(Exercise objective) Each line of the listing below should come back exactly as it is.

(Source data)
(** ** C3: relaying the upstream's response *)

(** The response hook reads the body of an error response for the log and
    puts it back: the response it leaves has the same status and a body that
    delivers the same bytes. *)
Lemma proxyModifyResponse_restores (targetURL : string) (resp : Response) (c : Ctx) :
  failure (Body resp) = None →
  ∃ resp' c',
    proxyModifyResponse targetURL resp c = (resp', None, c') ∧
    StatusCode resp' = StatusCode resp ∧ Body resp' = Body resp ∧
    Writer c' = Writer c ∧ Now c' = Now c ∧ Req c' = Req c ∧
    ∃ info,
      level info = InfoLevel ∧
      fields info !! "method" = Some (AStr (Method (Request_ resp))) ∧
      fields info !! "path" = Some (AStr (URLPath (Request_ resp))) ∧
      fields info !! "status" = Some (AInt (StatusCode resp)) ∧
      if 400 <=? StatusCode resp then
        ∃ ev, Log c' = Log c ++ [info; ev] ∧ level ev = ErrorLevel ∧
              fields ev !! "url" = Some (AStr targetURL) ∧
              fields ev !! "status_code" = Some (AInt (StatusCode resp)) ∧
              fields ev !! "response_body" = Some (AStr (pending (Body resp)))
      else Log c' = Log c ++ [info].
Proof.
  destruct resp as [sc st [pd fl] rq]. simpl. intros ->.
  unfold proxyModifyResponse. rewrite LogInfo_event. simpl.
  destruct (400 <=? sc) eqn:Hs.
  - unfold ReadAll. simpl. rewrite LogError_event.
    eexists _, _. split; [done|]. simpl.
    split; [done|]. split; [done|].
    split_and!; try done.
    lazymatch goal with
    | |- context [(Log c ++ [?i]) ++ [?e]] =>
        exists i; split; [done|]; split_and!; try (by simplify_map_eq);
        exists e; split; [by rewrite <- app_assoc|]; split; [done|];
        split_and!; by simplify_map_eq
    end.
  - eexists _, _. split; [done|]. simpl. split_and!; try done.
    lazymatch goal with
    | |- context [Log c ++ [?i]] =>
        exists i; split; [done|]; split_and!; try (by simplify_map_eq); done
    end.
Qed.

(** C3 (as amended).  A request is dispatched to a service proxy with
    nothing written yet; the upstream's response is received in full: its
    head arrives within the timeout, with a final status (200 to 999, so
    not the 101 of a protocol switch), and its body is read to its end.
    Then the handler returns with the upstream's status as the status of the
    response and the upstream's body bytes, unchanged, as its body (no
    gateway envelope).  When the status is at least 400 the log has gained an
    error-level event that holds the body. *)
Theorem Handler_relays_upstream_response
    (targetURL : string) (target : URL) (timeout_ : Z) (network : Request → Exchange)
    (outbound : Request → string * gmap string (list string))
    (upgrade : Request → Response → Ctx → Outcome)
    (pcs : StackTrace) (p : ServiceProxy) (c : Ctx) (after : Z) (res : Response) :
  NewServiceProxy targetURL (inl target) timeout_ network outbound upgrade pcs = inl p →
  Fresh (Writer c) →
  network (Director (Path target) outbound (Req c)) = Answers after res →
  after < timeout_ →
  200 ≤ StatusCode res ≤ 999 →
  failure (Body res) = None →
  ∃ c',
    Handler p c = Returned c' ∧
    status (Writer c') = StatusCode res ∧
    body (Writer c') = (if decide (pending (Body res) = "") then []
                        else [RawBody (pending (Body res))]) ∧
    (400 ≤ StatusCode res →
       ∃ ev, ev ∈ Log c' ∧ level ev = ErrorLevel ∧
             fields ev !! "response_body" = Some (AStr (pending (Body res)))).
Proof.
  intros [= <-] [Hw Hb] Hnet Hlt Hcode Hok.
  unfold Handler, ServeHTTP. simpl. rewrite LogInfo_event. simpl.
  rewrite Hnet. unfold RoundTrip. assert ((after <? timeout_) = true) as -> by lia.
  match goal with
  | |- context [proxyModifyResponse targetURL ?r ?c0] =>
      destruct (proxyModifyResponse_restores targetURL r c0 Hok)
        as (resp' & c1 & Hmod & Hst & Hbody & Hwr & _ & _ & info & _ & _ & _ & _ & Hlog);
      rewrite Hmod
  end.
  simpl in Hst, Hbody, Hwr, Hlog. rewrite Hbody, Hok, Hst, Hwr.
  assert ((StatusCode res =? 101) = false) as -> by lia.
  eexists. split; [done|].
  assert (status (WriteHeader (StatusCode res) (Writer c)) = StatusCode res
          ∧ body (WriteHeader (StatusCode res) (Writer c)) = []
          ∧ written (WriteHeader (StatusCode res) (Writer c)) = false) as (Hs1 & Hb1 & Hw1).
  { unfold WriteHeader, Written. rewrite Hw.
    assert ((0 <? StatusCode res) = true) as -> by lia. simpl.
    destruct (Z.eqb_spec (status (Writer c)) (StatusCode res)); simpl; done. }
  rewrite LogInfo_event. simpl.
  split; [|split].
  - destruct (decide (pending (Body res) = "")); [done|]. by rewrite Write_status.
  - destruct (decide (pending (Body res) = "")); [done|].
    unfold Write, WriteHeaderNow, Written. rewrite Hw1. simpl. by rewrite Hb1.
  - intros Herr. assert ((400 <=? StatusCode res) = true) as Hge by lia.
    rewrite Hge in Hlog. destruct Hlog as (ev & Hlog & Hlev & _ & _ & Hbd).
    exists ev. split; [|done]. rewrite Hlog.
    apply elem_of_app. left. apply elem_of_app. right. set_solver.
Qed.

(Output of the task)
(** ** C3: relaying the upstream's response *)

(** The response hook reads the body of an error response for the log and
    puts it back: the response it leaves has the same status and a body that
    delivers the same bytes. *)
Lemma proxyModifyResponse_restores (targetURL : string) (resp : Response) (c : Ctx) :
  failure (Body resp) = None →
  ∃ resp' c',
    proxyModifyResponse targetURL resp c = (resp', None, c') ∧
    StatusCode resp' = StatusCode resp ∧ Body resp' = Body resp ∧
    Writer c' = Writer c ∧ Now c' = Now c ∧ Req c' = Req c ∧
    ∃ info,
      level info = InfoLevel ∧
      fields info !! "method" = Some (AStr (Method (Request_ resp))) ∧
      fields info !! "path" = Some (AStr (URLPath (Request_ resp))) ∧
      fields info !! "status" = Some (AInt (StatusCode resp)) ∧
      if 400 <=? StatusCode resp then
        ∃ ev, Log c' = Log c ++ [info; ev] ∧ level ev = ErrorLevel ∧
              fields ev !! "url" = Some (AStr targetURL) ∧
              fields ev !! "status_code" = Some (AInt (StatusCode resp)) ∧
              fields ev !! "response_body" = Some (AStr (pending (Body resp)))
      else Log c' = Log c ++ [info].
Proof.
  destruct resp as [sc st [pd fl] rq]. simpl. intros ->.
  unfold proxyModifyResponse. rewrite LogInfo_event. simpl.
  destruct (400 <=? sc) eqn:Hs.
  - unfold ReadAll. simpl. rewrite LogError_event.
    eexists _, _. split; [done|]. simpl.
    split; [done|]. split; [done|].
    split_and!; try done.
    lazymatch goal with
    | |- context [(Log c ++ [?i]) ++ [?e]] =>
        exists i; split; [done|]; split_and!; try (by simplify_map_eq);
        exists e; split; [by rewrite <- app_assoc|]; split; [done|];
        split_and!; by simplify_map_eq
    end.
  - eexists _, _. split; [done|]. simpl. split_and!; try done.
    lazymatch goal with
    | |- context [Log c ++ [?i]] =>
        exists i; split; [done|]; split_and!; try (by simplify_map_eq); done
    end.
Qed.

(** C3 (as amended).  A request is dispatched to a service proxy with
    nothing written yet; the upstream's response is received in full: its
    head arrives within the timeout, with a final status (200 to 999, so
    not the 101 of a protocol switch), and its body is read to its end.
    Then the handler returns with the upstream's status as the status of the
    response and the upstream's body bytes, unchanged, as its body (no
    gateway envelope).  When the status is at least 400 the log has gained an
    error-level event that holds the body. *)
Theorem Handler_relays_upstream_response
    (targetURL : string) (target : URL) (timeout_ : Z) (network : Request → Exchange)
    (outbound : Request → string * gmap string (list string))
    (upgrade : Request → Response → Ctx → Outcome)
    (pcs : StackTrace) (p : ServiceProxy) (c : Ctx) (after : Z) (res : Response) :
  NewServiceProxy targetURL (inl target) timeout_ network outbound upgrade pcs = inl p →
  Fresh (Writer c) →
  network (Director (Path target) outbound (Req c)) = Answers after res →
  after < timeout_ →
  200 ≤ StatusCode res ≤ 999 →
  failure (Body res) = None →
  ∃ c',
    Handler p c = Returned c' ∧
    status (Writer c') = StatusCode res ∧
    body (Writer c') = (if decide (pending (Body res) = "") then []
                        else [RawBody (pending (Body res))]) ∧
    (400 ≤ StatusCode res →
       ∃ ev, ev ∈ Log c' ∧ level ev = ErrorLevel ∧
             fields ev !! "response_body" = Some (AStr (pending (Body res)))).
Proof.
  intros [= <-] [Hw Hb] Hnet Hlt Hcode Hok.
  unfold Handler, ServeHTTP. simpl. rewrite LogInfo_event. simpl.
  rewrite Hnet. unfold RoundTrip. assert ((after <? timeout_) = true) as -> by lia.
  match goal with
  | |- context [proxyModifyResponse targetURL ?r ?c0] =>
      destruct (proxyModifyResponse_restores targetURL r c0 Hok)
        as (resp' & c1 & Hmod & Hst & Hbody & Hwr & _ & _ & info & _ & _ & _ & _ & Hlog);
      rewrite Hmod
  end.
  simpl in Hst, Hbody, Hwr, Hlog. rewrite Hbody, Hok, Hst, Hwr.
  assert ((StatusCode res =? 101) = false) as -> by lia.
  eexists. split; [done|].
  assert (status (WriteHeader (StatusCode res) (Writer c)) = StatusCode res
          ∧ body (WriteHeader (StatusCode res) (Writer c)) = []
          ∧ written (WriteHeader (StatusCode res) (Writer c)) = false) as (Hs1 & Hb1 & Hw1).
  { unfold WriteHeader, Written. rewrite Hw.
    assert ((0 <? StatusCode res) = true) as -> by lia. simpl.
    destruct (Z.eqb_spec (status (Writer c)) (StatusCode res)); simpl; done. }
  rewrite LogInfo_event. simpl.
  split; [|split].
  - destruct (decide (pending (Body res) = "")); [done|]. by rewrite Write_status.
  - destruct (decide (pending (Body res) = "")); [done|].
    unfold Write, WriteHeaderNow, Written. rewrite Hw1. simpl. by rewrite Hb1.
  - intros Herr. assert ((400 <=? StatusCode res) = true) as Hge by lia.
    rewrite Hge in Hlog. destruct Hlog as (ev & Hlog & Hlev & _ & _ & Hbd).
    exists ev. split; [|done]. rewrite Hlog.
    apply elem_of_app. left. apply elem_of_app. right. set_solver.
Qed.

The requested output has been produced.